## Problem description
Report back every line of the entries that contains "Hidx", exactly as written.
*** Data to use ***
(* ===== verification/BattlegroundRepo.v ===== *)
(** * BattlegroundRepo: the in-memory battlegrounds are a map
    (apps/matchmakingserver/repo/battleground_inmem.go)

    The repository's contract is a finite map from instance id and realm to
    battleground, without the ended ones.  The code keeps pointers under a
    string key; [represents A m] relates the two. *)
From stdpp Require Import pretty.
From S2P Require Import Prelude GoRuntime GoStrings ObjectGuid Registry Gateways Battleground BattlegroundQueue MatchmakingState.

(** ** The contract *)
Abbreviation bg_map := (gmap (u32 * u32) Battleground).
Definition abs_key (b : Battleground) : u32 * u32 := (InstanceID b, bg_RealmID b).
Definition abs_put (b : Battleground) (A : bg_map) : bg_map :=
  if bg_Status b =? StatusEnded then delete (abs_key b) A else <[abs_key b := b]> A.
Definition abs_all (A : bg_map) : list Battleground := (map_to_list A).*2.

Record represents (A : bg_map) (m : mm) : Prop := {
  rep_lookup : forall i r, A !! (i, r) = bg_index m !! indexKeyForInstanceAndRealm i r ≫= fun p => bg_heap m !! p;
  rep_valid : forall k p, bg_index m !! k = Some p -> exists b, bg_heap m !! p = Some b /\ k = index_of_bg b
}.

Lemma indexKey_inj i r i' r' :
  indexKeyForInstanceAndRealm i r = indexKeyForInstanceAndRealm i' r' -> i = i' /\ r = r'.
Proof. intros E. apply fmt_d_key_inj in E as [-> E]. by apply (inj pretty) in E. Qed.

Section Repo.
Context `{MapRange}.
Implicit Types (s : sys mm mm_event) (A : bg_map).

Lemma rep_entry A m i r b :
  represents A m -> A !! (i, r) = Some b <->
  exists p, bg_index m !! indexKeyForInstanceAndRealm i r = Some p /\ bg_heap m !! p = Some b.
Proof. intros Hm. rewrite (rep_lookup _ _ Hm), bind_Some. done. Qed.
Lemma rep_key A m i r b : represents A m -> A !! (i, r) = Some b -> abs_key b = (i, r).
Proof.
  intros Hm (p & Hp & Hb)%(rep_entry _ _ _ _ _ Hm). destruct (rep_valid _ _ Hm _ _ Hp) as (b' & Hb' & Hk).
  simplify_eq. apply indexKey_inj in Hk as [-> ->]. done.
Qed.
Lemma rep_key_ne i r i' r' : (i, r) <> (i', r') ->
  indexKeyForInstanceAndRealm i r <> indexKeyForInstanceAndRealm i' r'.
Proof. intros Hne [-> ->]%indexKey_inj. done. Qed.

(** ** One operation at a time *)

(** The battleground behind [p] changes and is put under its key. *)
Lemma rep_put A m p b :
  represents A m -> (forall k, bg_index m !! k = Some p -> k = index_of_bg b) ->
  represents (abs_put b A)
    (set_bgs (if bg_Status b =? StatusEnded then delete (index_of_bg b) (bg_index m)
              else <[index_of_bg b := p]> (bg_index m)) (<[p := b]> (bg_heap m)) (next_bg m) m).
Proof.
  intros Hm Hp. unfold abs_put. constructor; destruct (bg_Status b =? StatusEnded); simpl.
  - intros i r. destruct (decide (abs_key b = (i, r))) as [E|Hne].
    + unfold abs_key in E. simplify_eq. by rewrite !lookup_delete_eq.
    + rewrite !lookup_delete_ne by (first [done|by apply rep_key_ne]). rewrite (rep_lookup _ _ Hm).
      destruct (bg_index m !! _) as [q|] eqn:Eq; [|done]. simpl. rewrite lookup_insert_ne; [done|]. intros <-.
      by apply Hp, indexKey_inj in Eq as [-> ->].
  - intros i r. destruct (decide (abs_key b = (i, r))) as [E|Hne].
    + unfold abs_key in E. simplify_eq. rewrite !lookup_insert_eq. simpl. by rewrite lookup_insert_eq.
    + rewrite !lookup_insert_ne by (first [done|by apply rep_key_ne]). rewrite (rep_lookup _ _ Hm).
      destruct (bg_index m !! _) as [q|] eqn:Eq; [|done]. simpl. rewrite lookup_insert_ne; [done|]. intros <-.
      by apply Hp, indexKey_inj in Eq as [-> ->].
  - intros k q [Hne Hq]%lookup_delete_Some. rewrite lookup_insert_ne; [by apply (rep_valid _ _ Hm)|].
    intros <-. by apply Hne; rewrite (Hp k Hq).
  - intros k q [[<- <-]|[Hne Hq]]%lookup_insert_Some; [exists b; by rewrite lookup_insert_eq|].
    rewrite lookup_insert_ne; [by apply (rep_valid _ _ Hm)|]. intros <-. by apply Hne; rewrite (Hp k Hq).
Qed.

Lemma Save_refines A s p b :
  represents A (st s) -> bg_heap (st s) !! p = Some b ->
  exists s', SaveBattleground p s = (Ok tt, s') /\ represents (abs_put b A) (st s').
Proof.
  intros Hm Hb. unfold SaveBattleground, load_bg. rewrite bind_run with (a := b) (s' := s).
  2: { unfold mbind, go_bind, gets, id. by rewrite Hb. }
  assert (Hp : forall k, bg_index (st s) !! k = Some p -> k = index_of_bg b).
  { intros k Hk. destruct (rep_valid _ _ Hm _ _ Hk) as (b' & Hb' & ->). by simplify_eq. }
  pose proof (rep_put _ _ _ _ Hm Hp) as Hr. rewrite (insert_id (bg_heap (st s))) in Hr by done.
  destruct (bg_Status b =? StatusEnded); eexists; (split; [reflexivity|exact Hr]).
Qed.

Lemma Update_refines A s i r (f : Battleground -> Battleground) :
  represents A (st s) -> (forall b, abs_key (f b) = abs_key b) ->
  match A !! (i, r) with
  | Some b => exists s', UpdateBattleground i r (fun b => mret (f b)) s = (Ok tt, s') /\ represents (abs_put (f b) A) (st s')
  | None => UpdateBattleground i r (fun b => mret (f b)) s = (Fail ErrBGNotFound, s)
  end.
Proof.
  intros Hm Hf. rewrite (rep_lookup _ _ Hm).
  unfold UpdateBattleground, GetBattlegroundByInstanceID, load_bg, store_bg, mbind, go_bind, gets, id, modify.
  destruct (bg_index (st s) !! _) as [p|] eqn:Ep; simpl; [|done].
  destruct (rep_valid _ _ Hm _ _ Ep) as (b & Hb & Hk). rewrite Hb; simpl.
  assert (Hp : forall k, bg_index (st s) !! k = Some p -> k = index_of_bg (f b)).
  { intros k Hk'. destruct (rep_valid _ _ Hm _ _ Hk') as (b' & Hb' & ->).
    rewrite Hb in Hb'. injection Hb' as <-. unfold index_of_bg. by injection (Hf b) as -> ->. }
  pose proof (rep_put _ _ _ _ Hm Hp) as Hr.
  destruct (bg_Status (f b) =? StatusEnded); eexists; (split; [reflexivity|]); [exact Hr|].
  rewrite <- (Hp _ Ep) in Hr. rewrite (insert_id (bg_index (st s))) in Hr by done. exact Hr.
Qed.

(** The battlegrounds the index leads to are those of the map. *)
Lemma omap_NoDup {K V W} (f : K * V -> option W) (l : list (K * V)) :
  NoDup l -> (forall x y w, x ∈ l -> y ∈ l -> f x = Some w -> f y = Some w -> x = y) -> NoDup (omap f l).
Proof.
  induction 1 as [|x l Hx Hl IH]; intros Hinj; simpl; [constructor|].
  assert (NoDup (omap f l)) by (apply IH; intros a b w Ha Hb; apply (Hinj a b w); by right).
  destruct (f x) as [w|] eqn:E; [|done]. constructor; [|done].
  intros (y & Hy & Ey)%list_elem_of_omap. assert (x = y) as <- by (apply (Hinj x y w); [left|by right|done|done]). done.
Qed.
Lemma omap_index n A m :
  represents A m -> omap (fun e => bg_heap m !! e.2) (go_range n (bg_index m)) ≡ₚ abs_all A.
Proof.
  intros Hm. apply NoDup_Permutation.
  - apply omap_NoDup; [apply go_range_NoDup|]. intros [k p] [k' p'] b Hk Hk' Hb Hb'. simpl in *.
    apply elem_of_go_range in Hk, Hk'.
    destruct (rep_valid _ _ Hm _ _ Hk) as (c & Hc & ->), (rep_valid _ _ Hm _ _ Hk') as (c' & Hc' & ->). simplify_eq.
    done.
  - unfold abs_all. apply (NoDup_fmap_1 (A := Battleground) abs_key). rewrite <- list_fmap_compose.
    rewrite (list_fmap_ext _ fst); [apply NoDup_fst_map_to_list|].
    intros j [[i r] b] Hb%list_elem_of_lookup_2%elem_of_map_to_list. simpl. by eapply rep_key.
  - intros b. unfold abs_all. rewrite list_elem_of_omap, list_elem_of_fmap. split.
    + intros ([k p] & Hk%elem_of_go_range & Hb). simpl in Hb.
      destruct (rep_valid _ _ Hm _ _ Hk) as (c & Hc & ->). simplify_eq.
      exists (abs_key b, b). split; [done|]. apply elem_of_map_to_list. unfold abs_key.
      apply (rep_entry _ _ _ _ _ Hm). by exists p.
    + intros ([[i r] c] & -> & Hc%elem_of_map_to_list). apply (rep_entry _ _ _ _ _ Hm) in Hc as (p & Hp & Hb).
      exists (indexKeyForInstanceAndRealm i r, p). split; [by apply elem_of_go_range|done].
Qed.

Lemma indexed_refines n A m f :
  represents A m -> indexed n f m ≡ₚ filter (fun b => f b = true) (abs_all A).
Proof. intros Hm. unfold indexed. by rewrite (omap_index n A m Hm). Qed.

(** Removing the entries of a list of keys. *)
Lemma foldl_delete (l : list (string * nat)) : forall (idx : gmap string nat) k,
  foldl (fun i e => delete e.1 i) idx l !! k = (if decide (k ∈ l.*1) then None else idx !! k).
Proof.
  induction l as [|e l IH]; intros idx k; simpl; [done|]. rewrite IH.
  destruct (decide (k ∈ l.*1)) as [Hin|Hout]; [rewrite decide_True; [done|by right]|].
  destruct (decide (k = e.1)) as [->|Hne]; [rewrite lookup_delete_eq, decide_True; [done|left]|].
  rewrite lookup_delete_ne by done. rewrite decide_False; [done|]. by intros [|]%elem_of_cons.
Qed.

Lemma omap_filter {X Y} (f : X -> option Y) (P : X -> Prop) (Q : Y -> Prop) `{forall x, Decision (P x)} `{forall y, Decision (Q y)} (l : list X) :
  (forall x y, f x = Some y -> P x <-> Q y) -> omap f (filter P l) = filter Q (omap f l).
Proof.
  intros Hf. induction l as [|x l IH]; [done|]. rewrite filter_cons.
  assert (Hcons : forall k, omap f (x :: k) = match f x with Some y => y :: omap f k | None => omap f k end) by done.
  rewrite Hcons. destruct (f x) as [y|] eqn:E; [rewrite filter_cons|];
    destruct (decide (P x)) as [Hp|Hp]; rewrite ?Hcons, ?IH; try done.
  - by rewrite decide_True by by apply (Hf _ _ E).
  - by rewrite decide_False by by rewrite <- (Hf _ _ E).
Qed.

Definition at_server (address : string) (b : Battleground) : Prop := GameserverAddress b = address.
#[export] Instance at_server_dec address b : Decision (at_server address b).
Proof. unfold at_server. apply _. Defined.
Lemma DeleteAll_refines A s address :
  represents A (st s) ->
  exists l s', DeleteAllWithGameServerAddress address s = (Ok l, s') /\
    l ≡ₚ filter (at_server address) (abs_all A) /\
    represents (filter (fun e => ~ at_server address e.2) A) (st s').
Proof.
  intros Hm. unfold DeleteAllWithGameServerAddress.
  set (at_p := fun (p : nat) => match bg_heap (st s) !! p with Some b => String.eqb (GameserverAddress b) address | None => false end).
  eexists _, _. split; [reflexivity|]. simpl.
  set (found := filter (fun e => at_p e.2 = true) (go_range 5 (bg_index (st s)))).
  assert (Hat : forall p b, bg_heap (st s) !! p = Some b -> at_p p = true <-> at_server address b).
  { intros p b Hb. unfold at_p, at_server. rewrite Hb. apply String.eqb_eq. }
  split.
  - rewrite <- Permutation_rev. rewrite <- (omap_index 5 A _ Hm). unfold found. clear found.
    rewrite (omap_filter _ _ (at_server address)); [done|]. intros e b Hb. by apply Hat.
  - assert (Hidx : forall k p, foldl (fun i e => delete e.1 i) (bg_index (st s)) found !! k = Some p <->
              bg_index (st s) !! k = Some p /\ at_p p = false).
    { intros k p. rewrite foldl_delete. destruct (decide (k ∈ found.*1)) as [Hin|Hout].
      - split; [done|]. intros [Hk Hp]. apply list_elem_of_fmap in Hin as ([k' p'] & -> & Hf).
        unfold found in Hf. apply list_elem_of_filter in Hf as [Hp' Hf%elem_of_go_range]. simpl in *. congruence.
      - split; [|tauto]. intros Hk. split; [done|]. destruct (at_p p) eqn:Ep; [|done]. destruct Hout.
        apply list_elem_of_fmap. exists (k, p). split; [done|]. apply list_elem_of_filter. split; [done|].
        by apply elem_of_go_range. }
    constructor; simpl.
    + intros i r. apply option_eq. intros b. rewrite map_lookup_filter_Some, (rep_entry _ _ _ _ _ Hm), bind_Some. simpl.
      split.
      * intros [(p & Hp & Hb) Hn]. exists p. split; [apply Hidx; split; [done|]|done].
        apply not_true_iff_false. by rewrite (Hat _ _ Hb).
      * intros (p & [Hp Ha]%Hidx & Hb). split; [by exists p|]. rewrite <- (Hat _ _ Hb). congruence.
    + intros k p [Hk _]%Hidx. by apply (rep_valid _ _ Hm).
Qed.

(** C17: the repository of battlegrounds refines a finite map from instance id
    and realm to battleground: every operation returns what the map says and
    leaves a state that represents the map after the operation.  Ended
    battlegrounds are never kept. *)
Theorem battleground_repo_refines A s :
  represents A (st s) ->
  (forall p b, bg_heap (st s) !! p = Some b ->
     exists s', SaveBattleground p s = (Ok tt, s') /\ represents (abs_put b A) (st s')) /\
  (forall i r, exists o, GetBattlegroundByInstanceID i r s = (Ok o, s) /\
     A !! (i, r) = o ≫= fun p => bg_heap (st s) !! p) /\
  (forall i r f, (forall b, abs_key (f b) = abs_key b) ->
     match A !! (i, r) with
     | Some b => exists s', UpdateBattleground i r (fun b => mret (f b)) s = (Ok tt, s') /\ represents (abs_put (f b) A) (st s')
     | None => UpdateBattleground i r (fun b => mret (f b)) s = (Fail ErrBGNotFound, s)
     end) /\
  (exists l, GetAllActiveBattlegrounds s = (Ok l, s) /\ l ≡ₚ filter (fun b => IsActive b = true) (abs_all A)) /\
  (forall address, exists l s', DeleteAllWithGameServerAddress address s = (Ok l, s') /\
     l ≡ₚ filter (at_server address) (abs_all A) /\ represents (filter (fun e => ~ at_server address e.2) A) (st s')).
Proof.
  intros Hm. split_and!.
  - intros p b. by apply Save_refines.
  - intros i r. eexists. split; [reflexivity|]. apply (rep_lookup _ _ Hm).
  - intros i r f. by apply Update_refines.
  - eexists. split; [reflexivity|]. by apply indexed_refines.
  - intros address. by apply DeleteAll_refines.
Qed.
End Repo.

(** ** One battleground *)
Definition sample_bg : Battleground :=
  {| InstanceID := 7; bg_MapID := 489; GameserverAddress := "10.0.0.1:8085"; BattlegroundTypeID := 2;
     bg_QueueTypeID := 2; bg_BracketID := 8; bg_BattleGroupID := 0; bg_RealmID := 1; MinPlayersPerTeam := 1;
     MaxPlayersPerTeam := 2; bg_Status := StatusWaitJoin; ActivePlayersPerTeam := no_teams;
     InvitedPlayersPerTeam := no_teams |}.
Definition one_bg : mm :=
  {| bgTemplates := []; queues := ∅; q_heap := ∅; next_q := 0; links := ∅;
     bg_index := {[index_of_bg sample_bg := 0%nat]}; bg_heap := {[0%nat := sample_bg]}; next_bg := 1;
     battleGroupIDByRealmID := ∅; activeCrossRealmNodes := ∅; addressesMapping := ∅; addressWithConn := ∅;
     available := fun _ _ _ => []; instances := []; dice := []; now := 0 |}.
Lemma one_bg_represents : represents {[abs_key sample_bg := sample_bg]} one_bg.
Proof.
  constructor; simpl.
  - intros i r. destruct (decide (abs_key sample_bg = (i, r))) as [E|Hne].
    + injection E as <- <-. reflexivity.
    + rewrite lookup_singleton_ne by done. rewrite lookup_singleton_ne; [done|]. by apply rep_key_ne.
  - intros k p [<- <-]%lookup_singleton_Some. exists sample_bg. split; reflexivity.
Qed.
Lemma battleground_repo_refines_witness :
  exists l s', @DeleteAllWithGameServerAddress map_range_canonical "10.0.0.1:8085" (Sys one_bg [] []) = (Ok l, s') /\
    l ≡ₚ [sample_bg] /\ represents ∅ (st s').
Proof.
  destruct (@battleground_repo_refines map_range_canonical _ (Sys one_bg [] []) one_bg_represents) as (_ & _ & _ & _ & Hdel).
  destruct (Hdel "10.0.0.1:8085") as (l & s' & Hrun & Hl & Hs'). exists l, s'. split_and!; [done| |].
  - rewrite Hl. vm_compute. done.
  - assert (E : filter (fun e : Z * Z * Battleground => ~ at_server "10.0.0.1:8085" e.2) {[abs_key sample_bg := sample_bg]}
        =@{bg_map} ∅) by (vm_compute; reflexivity). by rewrite <- E.
Defined.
*** End of Data to use ***
## Result of this exercise
  - assert (Hidx : forall k p, foldl (fun i e => delete e.1 i) (bg_index (st s)) found !! k = Some p <->
      * intros [(p & Hp & Hb) Hn]. exists p. split; [apply Hidx; split; [done|]|done].
      * intros (p & [Hp Ha]%Hidx & Hb). split; [by exists p|]. rewrite <- (Hat _ _ Hb). congruence.
    + intros k p [Hk _]%Hidx. by apply (rep_valid _ _ Hm).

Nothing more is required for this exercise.